While they were cooking, both the shaman and her client, Chisun's Grandmother chatted a lot. Chisun's Grandmother even joked to me, 'You must be happy with this kut because, tonight, you don't have to be frozen with the night cold outside.' However, Chisun's Great-Grandmother was entirely excluded from the preparations for the kut. Even though she was the only other person, except for me, living in the house, nobody had told her about it. Because of the conflict between the two old widows, I was always caught in between the two. When I had nearly finished the decorations, she surreptitiously called me aside and asked, 'What's going on? Is my daughter-in-law having a kut tonight?'
In the event, Chisun's Great-Grandmother entered the ritual room and joined the ritual when Soh Bosal began to beat the drum. Also present for the kut ritual were other members of Chisun's Grandmother's family: Chisun's Father (the eldest son), Chisun's Mother (the first daughter-in- law) and Yoonchi's Mother (the second daughter-in-law). However, they arrived just before the kut, without bringing their children. As far as I am aware, no ordinary Koreans regard the kut as suitable for children. Chisun's Grandmother's second son, Yoonchi's Father, did not attend either. Yoonchi's Mother asked her mother-in-law to excuse her husband, saying that he had to work a night shift that evening. He was a bus driver. Chisun's Grandmother did not expect Yisul's Mother, her eldest daughter, to come, as she was 'married outside the lineage' (chulgaeoin). Furthermore, Soy was too far from Seoul, where she lived and ran a small beer bar, for a one-day trip. Nor did she expect her youngest daughter Minji, who was staying at her sister's (Yisul's Mother's) place in Seoul at the time.
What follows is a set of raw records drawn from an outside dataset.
Lemma body_ns_entries sf ns ev st :
  ns_entries (st_log (state_of (body sf ns ev st)))
  = ns_entries (st_log st) ++ ev_decls [ev].
Proof.
  destruct (body_log_heap sf ns ev st) as (h & entry & _ & -> & Hev).
  rewrite ns_entries_app. destruct ev as [p u|e].
  - by destruct Hev as [_ ->].
  - by destruct Hev as [_ ->].
Qed.

Lemma ev_decls_cons ev evs : ev_decls (ev :: evs) = ev_decls [ev] ++ ev_decls evs.
Proof. change (ev :: evs) with ([ev] ++ evs). apply omap_app. Qed.

Lemma run_events_ns_entries sf ns evs : ∀ st,
  ∃ rest,
    ns_entries (st_log (state_of (run_events sf ns evs st))) ++ rest
    = ns_entries (st_log st) ++ ev_decls evs
    ∧ (raised (run_events sf ns evs st) = None → rest = []).
Proof.
  induction evs as [|ev evs IH]; intros st.
  - exists []. done.
  - cbn [run_events]. pose proof (body_ns_entries sf ns ev st) as Hb.
    rewrite ev_decls_cons, app_assoc, <- Hb.
    destruct (body sf ns ev st) as [st1|x st1]; cbn [obind state_of].
    + destruct (IH st1) as (rest & H1 & H2). by exists rest.
    + exists (ev_decls evs). done.
Qed.
Lemma replaceTrailingWhiteSpace_idempotent (s : str) :
  Str.replaceTrailingWhiteSpace (Str.replaceTrailingWhiteSpace s)
  = Str.replaceTrailingWhiteSpace s.
Proof.
  induction s as [|c r IH]; [reflexivity|].
  cbn [Str.replaceTrailingWhiteSpace].
  destruct (forallb isWhiteSpace (c :: r)) eqn:Hall; [reflexivity|].
  cbn [Str.replaceTrailingWhiteSpace].
  destruct (forallb isWhiteSpace (c :: Str.replaceTrailingWhiteSpace r)) eqn:Hall'.
  - exfalso. cbn [forallb] in Hall, Hall'.
    apply andb_true_iff in Hall'. destruct Hall' as [Hc Hr].
    apply replaceTrailingWhiteSpace_blank, replaceTrailingWhiteSpace_nil in Hr.
    rewrite Hc, Hr in Hall. discriminate Hall.
  - now rewrite IH.
Qed.

Lemma dropWhile_head (s : str) :
  match dropWhile isWhiteSpace s with
  | [] => True
  | c :: _ => isWhiteSpace c = false
  end.
Proof.
  induction s as [|c r IH]; simpl; [exact I|].
  destruct (isWhiteSpace c) eqn:Hc; [exact IH|exact Hc].
Qed.

(** [trim(trim(s)) == trim(s)]. *)
Theorem trim_idempotent (s : str) : Str.trim (Str.trim s) = Str.trim s.
Proof.
  unfold Str.trim, Str.replaceLeadingWhiteSpace.
  pose proof (dropWhile_head s) as Hhead.
  destruct (dropWhile isWhiteSpace s) as [|c r]; [reflexivity|].
  assert (Hall : forallb isWhiteSpace (c :: r) = false) by (simpl; now rewrite Hhead).
  cbn [Str.replaceTrailingWhiteSpace]. rewrite Hall.
  cbn [dropWhile]. rewrite Hhead.
  change (c :: Str.replaceTrailingWhiteSpace r)
    with (if false then [] else c :: Str.replaceTrailingWhiteSpace r).
  rewrite <- Hall.
  exact (replaceTrailingWhiteSpace_idempotent (c :: r)).
Qed.

Lemma isPrefix_same_length (u w : str) :
  isPrefix u w = true -> length w = length u -> w = u.
Proof.
  revert w. induction u as [|x u IH]; intros [|y w]; simpl; try discriminate; auto.
  intros H Hlen. apply andb_true_iff in H. destruct H as [Hxy H].
  apply N.eqb_eq in Hxy. subst y. f_equal. apply IH; [assumption|lia].
Qed.

Lemma indexOfAt_found (sub s : str) (i k : Z) :
  indexOfAt sub s i = k -> k <> (-1)%Z -> (0 <= i)%Z ->
  (i <= k <= i + Z.of_nat (length s))%Z
  /\ isPrefix sub (skipn (Z.to_nat (k - i)) s) = true.
Proof.
  revert i. induction s as [|c r IH]; intros i Hk Hne Hi; simpl in Hk.
  - destruct (isPrefix sub []) eqn:Hp; [|congruence].
    subst k. rewrite Z.sub_diag. simpl. split; [lia|assumption].
  - destruct (isPrefix sub (c :: r)) eqn:Hp.
    + subst k. rewrite Z.sub_diag. cbn [Z.to_nat skipn]. split; [simpl; lia|assumption].
    + destruct (IH (i + 1)%Z Hk Hne ltac:(lia)) as [Hrange Hpre].
      split; [simpl length; lia|].
      replace (Z.to_nat (k - i)) with (S (Z.to_nat (k - (i + 1)))) by lia.
      exact Hpre.
Qed.

(** When [endsWith] answers [true] without a position, the text does end
    with the substring. *)
Theorem endsWith_sound (t u : str) :
  Str.endsWith t u None = true -> isSuffix u t.
Proof.
  unfold Str.endsWith. intros H. apply andb_true_iff in H. destruct H as [Hfound Heq].
  set (pos := subtract (ofNat (length t)) (ofNat (length u))) in *.
  remember (indexOf t u (subtract pos (ofZ 1))) as k eqn:Hk.
  apply negb_true_iff, Z.eqb_neq in Hfound.
  unfold pos, ofNat in Heq. rewrite strictEq_subtract in Heq. apply Z.eqb_eq in Heq.
  symmetry in Hk. unfold indexOf in Hk.
  set (start := clampPosition (subtract pos (ofZ 1)) (length t)) in *.
  assert (Hstart : start <= length t).
  { unfold start, clampPosition. destruct (subtract pos (ofZ 1)) as [|[|]|q]; lia. }
  destruct (indexOfAt_found _ _ Hk Hfound ltac:(lia)) as [Hrange Hpre].
  rewrite length_skipn in Hrange. rewrite skipn_skipn in Hpre.
  replace (Z.to_nat (k - Z.of_nat start) + start) with (Z.to_nat k) in Hpre by lia.
  exists (firstn (Z.to_nat k) t).
  rewrite <- (firstn_skipn (Z.to_nat k) t) at 1. f_equal.
  apply isPrefix_same_length; [assumption|]. rewrite length_skipn. lia.
Qed.

(** With a negative integer position, [startsWith] answers [true] exactly
    when the position is -1 and the search fails. *)
Theorem startsWith_negative (t u : str) (z : Z) :
  (z < 0)%Z ->
  Str.startsWith t u (Some (ofZ z))
  = (Z.eqb z (-1) && Z.eqb (indexOf t u (ofZ z)) (-1))%bool.
Proof.
  intros Hz. unfold Str.startsWith, Str.orZero.
  assert (Htruthy : truthy (ofZ z) = true).
  { unfold truthy, ofZ. destruct (Qeq_bool (inject_Z z) 0) eqn:H; [|reflexivity].
    apply Qeq_bool_iff in H. unfold Qeq in H. simpl in H. lia. }
  rewrite Htruthy, strictEq_ofZ.
  destruct (indexOf_range t u (ofZ z)) as [H|H].
  - rewrite H. simpl Z.eqb at 3. rewrite andb_true_r. apply Z.eqb_sym.
  - replace (Z.eqb (indexOf t u (ofZ z)) z) with false by (symmetry; apply Z.eqb_neq; lia).
    replace (Z.eqb (indexOf t u (ofZ z)) (-1)) with false by (symmetry; apply Z.eqb_neq; lia).
    now rewrite andb_false_r.
Qed.

Lemma startsWith_negative_witness :
  Str.startsWith (lit "test") (lit "te") (Some (ofZ (-3))) = false.
Proof.
  rewrite (@startsWith_negative (lit "test") (lit "te") (-3)%Z) by reflexivity.
  reflexivity.
Defined.

Lemma endsWith_sound_witness : isSuffix (lit "st") (lit "test").
Proof.
  apply (@endsWith_sound (lit "test") (lit "st")). reflexivity.
Defined.

(** ** trim: what is removed and what is left *)

Lemma dropWhile_decompose (A : Type) (p : A -> bool) (l : list A) :
  exists pre : list A, l = pre ++ dropWhile p l /\ forallb p pre = true.
Proof.
  induction l as [|a l [pre [Heq Hpre]]]; simpl.
  - exists []. split; reflexivity.
  - destruct (p a) eqn:Ha.
    + exists (a :: pre). simpl. rewrite Ha, Hpre. split; [now f_equal|reflexivity].
    + exists []. split; reflexivity.
Qed.

Lemma replaceTrailingWhiteSpace_decompose (s : str) :
  exists post : str,
    s = Str.replaceTrailingWhiteSpace s ++ post /\ forallb isWhiteSpace post = true.
Proof.
  induction s as [|c r [post [Heq Hpost]]].
  - exists []. split; reflexivity.
  - cbn [Str.replaceTrailingWhiteSpace].
    destruct (forallb isWhiteSpace (c :: r)) eqn:Hall.
    + exists (c :: r). split; [reflexivity|assumption].
    + exists post. split; [simpl; now f_equal|assumption].
Qed.

Lemma replaceTrailingWhiteSpace_last (s x : str) (c : codeunit) :
  Str.replaceTrailingWhiteSpace s = x ++ [c] -> isWhiteSpace c = false.
Proof.
  revert x. induction s as [|d r IH]; intros x H.
  - destruct x; discriminate H.
  - cbn [Str.replaceTrailingWhiteSpace] in H.
    destruct (forallb isWhiteSpace (d :: r)) eqn:Hall; [destruct x; discriminate H|].
    destruct x as [|d' x]; simpl in H.
    + injection H as Hd Hr. subst d.
      apply replaceTrailingWhiteSpace_nil in Hr.
      cbn [forallb] in Hall. rewrite Hr, andb_true_r in Hall. exact Hall.
    + injection H as _ Hr. exact (IH x Hr).
Qed.

Lemma trim_trimmed (s : str) : trimmed (Str.trim s).
Proof.
  unfold trimmed, Str.trim, Str.replaceLeadingWhiteSpace. split.
  - pose proof (dropWhile_head s) as Hhead.
    destruct (dropWhile isWhiteSpace s) as [|c r]; [exact I|].
    cbn [Str.replaceTrailingWhiteSpace].
    replace (forallb isWhiteSpace (c :: r)) with false
      by (simpl; now rewrite Hhead).
    exact Hhead.
  - intros x c. apply replaceTrailingWhiteSpace_last.
Qed.

Lemma trim_decompose (s : str) :
  exists pre post : str,
    s = pre ++ Str.trim s ++ post
    /\ forallb isWhiteSpace pre = true /\ forallb isWhiteSpace post = true.
Proof.
  unfold Str.trim, Str.replaceLeadingWhiteSpace.
  destruct (dropWhile_decompose isWhiteSpace s) as [pre [Hs Hpre]].
  destruct (replaceTrailingWhiteSpace_decompose (dropWhile isWhiteSpace s))
    as [post [Hd Hpost]].
  exists pre, post. split; [|split; assumption].
  rewrite <- Hd. exact Hs.
Qed.

(** [trim] removes a prefix and a suffix made of white space only, and what
    it returns neither starts nor ends with white space. *)
Theorem trim_characterised (s : str) :
  (exists pre post : str,
      s = pre ++ Str.trim s ++ post
      /\ forallb isWhiteSpace pre = true /\ forallb isWhiteSpace post = true)
  /\ trimmed (Str.trim s).
Proof. split; [apply trim_decompose|apply trim_trimmed]. Qed.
During a telephone conversation the previous evening, Chisun's Grandmother had said to Minji, 'I don't care whether you come over or not. It's up to you.' After the telephone call she said to me, 'Minji is still urging me not to have the kut. Her voice was so loud that it still rings in my left ear. I thought I would go deaf in one ear.'
In a way, Minji was excused by her mother owing to her strong opposition. To my surprise, Chisun's Grandmother invited many of her neighbours, who were mostly of her own age. I found this surprising because most of the kut rituals I observed in Soy were 'rituals without audience', like the one for Oki's Mother. By contrast, the kut for Chisun's Grandmother was not a 'ritual without audience', but a 'ritual with plenty of audience'. Chisun's Grandmother had informed her neighbours, on the telephone or in person, that she was going to hold a kut that night.
They came over after dinner, around nine o'clock, and sat down in the ritual room, Chisun's Grandmother's bedroom, which was not big enough to hold that many people. In the room there were also two offering tables which had been specially set out for the ritual: one for the shamanic gods (halabeoji sang - literally, the offering table for grandfathers) and one for the spirits (josang sang – literally the offering table for ancestors).
In addition, Soh Bosal had her own space for the performance, where a drum, a gong, a drumstick, and a Spirit Stick (sinjangdae) were arranged…… , there were so many people in the ritual room that everyone was squeezed together and could not move. Because the room was so crowded, Chisun's Father wondered where to stay, and asked me if he could rest in my room during the ritual. I agreed. He did not seem to find the shamanic ritual at all interesting, and was probably feeling ashamed about it. As soon as he had entered my room, he lay down and went to sleep. The kut was a women's affair, in which there seemed to be nothing he could do. It was just boring for him.